• [What is being asked] The required lines are those that contain "option"; pull them out of the data and copy them.
+++
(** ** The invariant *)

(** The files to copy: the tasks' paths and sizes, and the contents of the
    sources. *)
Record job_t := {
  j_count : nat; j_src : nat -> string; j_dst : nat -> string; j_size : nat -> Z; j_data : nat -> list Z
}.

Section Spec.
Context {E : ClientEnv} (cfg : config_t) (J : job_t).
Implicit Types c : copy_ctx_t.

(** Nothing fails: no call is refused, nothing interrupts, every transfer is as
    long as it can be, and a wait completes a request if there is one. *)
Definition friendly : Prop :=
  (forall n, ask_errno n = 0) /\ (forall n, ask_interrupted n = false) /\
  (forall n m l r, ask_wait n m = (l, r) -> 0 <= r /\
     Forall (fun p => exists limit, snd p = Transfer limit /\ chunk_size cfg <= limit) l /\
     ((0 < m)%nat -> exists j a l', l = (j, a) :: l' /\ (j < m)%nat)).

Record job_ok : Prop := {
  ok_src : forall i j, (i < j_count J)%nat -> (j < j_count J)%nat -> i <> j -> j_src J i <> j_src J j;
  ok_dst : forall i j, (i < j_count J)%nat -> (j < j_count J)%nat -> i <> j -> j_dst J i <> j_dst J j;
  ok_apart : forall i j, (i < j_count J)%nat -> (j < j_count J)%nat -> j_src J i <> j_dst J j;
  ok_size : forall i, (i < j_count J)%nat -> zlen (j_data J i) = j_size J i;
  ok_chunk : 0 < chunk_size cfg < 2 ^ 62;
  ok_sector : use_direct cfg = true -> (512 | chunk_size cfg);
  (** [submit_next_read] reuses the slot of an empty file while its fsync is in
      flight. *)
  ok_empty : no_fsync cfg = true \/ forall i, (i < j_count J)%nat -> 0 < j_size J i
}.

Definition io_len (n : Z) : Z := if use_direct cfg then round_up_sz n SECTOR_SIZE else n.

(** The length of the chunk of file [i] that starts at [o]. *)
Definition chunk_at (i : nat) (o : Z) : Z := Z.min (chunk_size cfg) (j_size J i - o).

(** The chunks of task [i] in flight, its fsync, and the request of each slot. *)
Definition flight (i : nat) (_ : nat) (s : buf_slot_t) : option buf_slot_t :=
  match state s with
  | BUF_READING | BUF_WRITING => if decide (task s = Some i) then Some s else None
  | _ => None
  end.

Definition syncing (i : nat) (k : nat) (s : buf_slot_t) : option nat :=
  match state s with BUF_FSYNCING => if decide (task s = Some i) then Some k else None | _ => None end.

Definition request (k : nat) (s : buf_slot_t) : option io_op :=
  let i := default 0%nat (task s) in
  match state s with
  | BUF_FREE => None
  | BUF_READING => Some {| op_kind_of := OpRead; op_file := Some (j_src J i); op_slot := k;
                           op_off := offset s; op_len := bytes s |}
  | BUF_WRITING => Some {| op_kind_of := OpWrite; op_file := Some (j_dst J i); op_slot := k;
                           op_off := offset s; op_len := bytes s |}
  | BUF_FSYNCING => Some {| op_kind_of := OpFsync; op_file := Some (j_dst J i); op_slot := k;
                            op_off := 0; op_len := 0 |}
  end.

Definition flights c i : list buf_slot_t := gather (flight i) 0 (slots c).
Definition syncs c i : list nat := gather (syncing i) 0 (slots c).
+++
• [The answer]
Definition flight (i : nat) (_ : nat) (s : buf_slot_t) : option buf_slot_t :=
Definition syncing (i : nat) (k : nat) (s : buf_slot_t) : option nat :=
Definition request (k : nat) (s : buf_slot_t) : option io_op :=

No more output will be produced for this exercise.